First off it's nearly officially winter in Sydney, Australia although you wouldn't know it from the weather as it's been much warmer than it should be, but still cool with some cold early mornings. At these sorts of temps I usually do okay body-heat-wise. Not as badly as I do during a hot summer.

But I am experiencing feeling overheated most of the time. Although a nuisance it's easier to cool myself down during the day. But at night it's a real problem. I go to sleep under a sheet and light throw -- something you'd normally use on a sofa. Its light and much cooler and smaller than a blanket. The window is open letting in the cool/sometimes cold night air. Only sometimes I can't tell it's cool. Because I'm feeling so hot.

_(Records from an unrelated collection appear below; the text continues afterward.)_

(** * Email image tracking backend: event log, dedup guard, image resolver

    A shallow embedding of [main.py] and the properties of its event store
    ([append_event], [read_jsonl]), its dedup guard ([already_opened_recent]),
    its image resolver ([api_img]) and its query endpoints.

    Conventions of the embedding.
    - A Python [str] is modelled by its UTF-8 encoding, a [string] of bytes;
      this is also what the log files hold on disk.  Equality, prefix tests,
      splitting at ['/'] and removing ['Z'] agree on both views, and [strip]
      is written out on the encoded form of the Unicode white space.
    - A Python [dict] is a [gmap string json]; [None] is [JNull].
    - The JSON codec, the ISO-8601 codec of [datetime] and the MIME table
      are library code: they are a type class ([Platform]) with the laws the
      proofs use, and [Std] at the end of the file implements them.
    - The file system, the network and the clock are fields of [world];
      the handlers run in a state-and-exception monad over it. *)

From Stdlib Require Import ZArith Ascii String DecimalString.
From stdpp Require Import gmap strings list fin_maps sorting.

#[local] Set Warnings "-register-all".
#[local] Open Scope Z_scope.

(** ** Text *)

Module Text.

Definition code (c : ascii) : N := N_of_ascii c.

Definition LF : ascii := ascii_of_N 10.
Definition CR : ascii := ascii_of_N 13.
Definition nl : string := String LF "".

(** [s[n:]] and [s[:n]] for [0 <= n]. *)
Fixpoint drop (n : nat) (s : string) : string :=
  match n, s with
  | S n, String _ r => drop n r
  | _, _ => s
  end.

Fixpoint take (n : nat) (s : string) : string :=
  match n, s with
  | S n, String c r => String c (take n r)
  | _, _ => ""
  end.

(** [c in s]. *)
Fixpoint mem (c : ascii) (s : string) : bool :=
  match s with
  | "" => false
  | String a r => bool_decide (a = c) || mem c r
  end.

(** [s.rfind(c)] for a one-character [c]: the highest index, or [-1]. *)
Fixpoint rfind (c : ascii) (s : string) : Z :=
  match s with
  | "" => -1
  | String a r =>
      let i := rfind c r in
      if 0 <=? i then i + 1 else if bool_decide (a = c) then 0 else -1
  end.

(** [s.rstrip(c)] for a one-character [c]. *)
Fixpoint rstrip_char (c : ascii) (s : string) : string :=
  match s with
  | "" => ""
  | String a r =>
      match rstrip_char c r with
      | "" => if bool_decide (a = c) then "" else String a ""
      | r' => String a r'
      end
  end.

(** [s.replace(c, "")] for a one-character [c]. *)
Fixpoint remove (c : ascii) (s : string) : string :=
  match s with
  | "" => ""
  | String a r => if bool_decide (a = c) then remove c r else String a (remove c r)
  end.

(** [s.startswith(p)]. *)
Fixpoint startswith (p s : string) : bool :=
  match p, s with
  | "", _ => true
  | String a p, String b s => bool_decide (a = b) && startswith p s
  | _, _ => false
  end.

(** [str.isspace] on the UTF-8 encoding.  One byte: U+0009..U+000D,
    U+001C..U+0020.  Two bytes: U+0085, U+00A0.  Three bytes: U+1680,
    U+2000..U+200A, U+2028, U+2029, U+202F, U+205F, U+3000. *)
Definition isspace1 (c : ascii) : bool :=
  let n := code c in
  ((9 <=? n) && (n <=? 13) || (28 <=? n) && (n <=? 32))%N.

Definition isspace2 (c1 c2 : ascii) : bool :=
  ((code c1 =? 194) && ((code c2 =? 133) || (code c2 =? 160)))%N.

Definition isspace3 (c1 c2 c3 : ascii) : bool :=
  let '(a, b, c) := (code c1, code c2, code c3) in
  ((a =? 225) && (b =? 154) && (c =? 128)
   || (a =? 226) && (b =? 128)
      && ((128 <=? c) && (c <=? 138) || (c =? 168) || (c =? 169) || (c =? 175))
   || (a =? 226) && (b =? 129) && (c =? 159)
   || (a =? 227) && (b =? 128) && (c =? 128))%N.

(** [s.lstrip()], [s.rstrip()], [s.strip()]. *)
Fixpoint lstrip (s : string) : string :=
  match s with
  | String c1 r1 =>
      if isspace1 c1 then lstrip r1 else
      match r1 with
      | String c2 r2 =>
          if isspace2 c1 c2 then lstrip r2 else
          match r2 with
          | String c3 r3 => if isspace3 c1 c2 c3 then lstrip r3 else s
          | "" => s
          end
      | "" => s
      end
  | "" => s
  end.

Definition blank (s : string) : bool := bool_decide (lstrip s = "").

Fixpoint rstrip (s : string) : string :=
  match s with
  | "" => ""
  | String c r => if blank s then "" else String c (rstrip r)
  end.

Definition strip (s : string) : string := rstrip (lstrip s).

(** The lines a text-mode file yields when iterated: universal newlines
    turn ["\r\n"] and ["\r"] into ["\n"], every line keeps its ["\n"], the
    last one may lack it.  [pendingcr] holds after a ["\r"], whose line is
    already out. *)
Fixpoint readlines_go (pendingcr : bool) (cur s : string) : list string :=
  match s with
  | "" => match cur with "" => [] | _ => [cur] end
  | String c r =>
      if bool_decide (c = LF) then
        if pendingcr then readlines_go false cur r
        else (cur +:+ nl) :: readlines_go false "" r
      else if bool_decide (c = CR) then
        (cur +:+ nl) :: readlines_go true "" r
      else readlines_go false (cur +:+ String c "") r
  end.

Definition readlines (s : string) : list string := readlines_go false "" s.

(** The text is empty or ends with a newline. *)
Fixpoint closed (s : string) : bool :=
  match s with
  | "" => true
  | String c "" => bool_decide (c = LF)
  | String _ r => closed r
  end.

(** The bytes decode with the strict [utf-8] codec: every character is
    one byte below 0x80, or a lead byte with its continuation bytes, in the
    shortest form, below U+110000 and no surrogate. *)
Definition continuation (c : ascii) : bool := ((128 <=? code c) && (code c <=? 191))%N.

Definition lead2 (a : ascii) : bool := ((194 <=? code a) && (code a <=? 223))%N.

Definition lead3 (a b : ascii) : bool :=
  let '(m, n) := (code a, code b) in
  ((m =? 224) && (160 <=? n) && (n <=? 191)
   || (225 <=? m) && (m <=? 236) && continuation b
   || (m =? 237) && (128 <=? n) && (n <=? 159)
   || (238 <=? m) && (m <=? 239) && continuation b)%N.

Definition lead4 (a b : ascii) : bool :=
  let '(m, n) := (code a, code b) in
  ((m =? 240) && (144 <=? n) && (n <=? 191)
   || (241 <=? m) && (m <=? 243) && continuation b
   || (m =? 244) && (128 <=? n) && (n <=? 143))%N.

Fixpoint utf8 (s : string) : bool :=
  match s with
  | "" => true
  | String a r1 =>
      if (code a <? 128)%N then utf8 r1 else
      match r1 with
      | String b r2 =>
          if lead2 a then continuation b && utf8 r2 else
          match r2 with
          | String c r3 =>
              if lead3 a b then continuation c && utf8 r3 else
              match r3 with
              | String d r4 => lead4 a b && continuation c && continuation d && utf8 r4
              | "" => false
              end
          | "" => false
          end
      | "" => false
      end
  end.

End Text.

(** ** [posixpath] *)

Module Path.

Definition sep : ascii := "/"%char.

(** [i = p.rfind('/') + 1; return p[i:]] *)
Definition basename (p : string) : string :=
  let i := Text.rfind sep p + 1 in
  Text.drop (Z.to_nat i) p.

Definition all_sep (s : string) : bool := bool_decide (Text.rstrip_char sep s = "").

(** [head = p[:i]]; trailing slashes go unless [head] is all slashes. *)
Definition dirname (p : string) : string :=
  let i := Text.rfind sep p + 1 in
  let head := Text.take (Z.to_nat i) p in
  if negb (bool_decide (head = "")) && negb (all_sep head)
  then Text.rstrip_char sep head else head.

Definition endswith_sep (s : string) : bool :=
  bool_decide (Text.rfind sep s + 1 = Z.of_nat (String.length s)) && negb (bool_decide (s = "")).

(** [os.path.join(a, b)] *)
Definition join (a b : string) : string :=
  if Text.startswith "/" b then b
  else if bool_decide (a = "") || endswith_sep a then a +:+ b
  else a +:+ "/" +:+ b.

End Path.

(** ** Values *)

(** What [json.loads] can return.  A [float] keeps its lexeme: the program
    only ever compares values with strings and [None]. *)
Inductive json :=
| JNull
| JBool (b : bool)
| JInt (n : Z)
| JFloat (lexeme : string)
| JStr (s : string)
| JList (l : list json)
| JDict (d : gmap string json).

Definition of_opt (o : option string) : json :=
  match o with Some s => JStr s | None => JNull end.

(** [v == s] for [v = e.get(k)] and a string [s]. *)
Definition eq_str (v : option json) (s : string) : bool :=
  match v with
  | Some (JStr s') => bool_decide (s' = s)
  | _ => false
  end.

(** [v == m] for [v = e.get(k)] and [m] a string or [None]; a missing key
    reads as [None]. *)
Definition eq_opt_str (v : option json) (m : option string) : bool :=
  match m, v with
  | Some s, _ => eq_str v s
  | None, (None | Some JNull) => true
  | None, _ => false
  end.

(** [bool(s)] for [s] a string or [None]. *)
Definition truthy (o : option string) : bool :=
  match o with
  | Some s => negb (bool_decide (s = ""))
  | None => false
  end.

(** A [datetime]: microseconds since 0001-01-01T00:00:00, with the UTC
    offset when it is aware.  [utcnow] is naive. *)
Inductive datetime :=
| Naive (t : Z)
| Aware (t : Z) (utcoffset : Z).

(** Days from 0001-01-01 to 9999-12-31, the range of [datetime]. *)
Definition MAXORDINAL : Z := 3652059.
Definition DAY_US : Z := 86400000000.

Definition is_datetime (t : Z) : Prop := 0 <= t < MAXORDINAL * DAY_US.

(** [timedelta(minutes=m)] in microseconds. *)
Definition minutes_us (m : Z) : Z := m * 60000000.

(** ** Time stamps

    What [datetime.isoformat] prints: [YYYY-MM-DDTHH:MM:SS], then
    [.ffffff] when the microseconds are not zero. *)

Module Iso.

Definition digit (c : ascii) : option Z :=
  let n := Z.of_N (Text.code c) in
  if (48 <=? n) && (n <=? 57) then Some (n - 48) else None.

(** The [n] digits at the head of [s]: their value after [acc], and the rest. *)
Fixpoint number (n : nat) (acc : Z) (s : string) : option (Z * string) :=
  match n, s with
  | O, _ => Some (acc, s)
  | S n, String c r => d ← digit c; number n (10 * acc + d) r
  | S _, "" => None
  end.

Usually I go to sleep feeling just a bit warm. I've been feeling just a 'bit too warm' for past 4 years. But now I wake repeatedly during the night feeling hot inside my body and head like I have a fever. I have to get up and get something to drink, sometimes have a cool shower, and then get back into bed lying on top of the bedclothes with the window still open and the fan on. (To complicate matters, although my face will feel too warm too I can't let the fan blow directly on my face because it will feel begin to feel painfully too cool and start to ache -- unlike my body which rarely feels too cooled by the fan). When I feel cooled I can go back to sleep and just pull the light covering over me. I go back to sleep feeling like I usually do when I go to sleep at the beginning of the night. Only to wake and hour or two later feeling very overheated. I go through the whole routine of cooling down again, to fall asleep and then wake feeling very overheated. I wake with tachy often, too. But not always. The only time I don't wake feeling hot is when I wake with migraine - I've got breakthrough migraine pain, pretty mild for me, at the moment and I don't feel hot. Sometimes I wake feeling hot, sometimes it takes a few moments for the overheated sensation to start. I do have erythromelalgia -- hot burning skin sore to touch -- but I'm not sure if it's that, or POTS tendency to over heat due to dysregulation.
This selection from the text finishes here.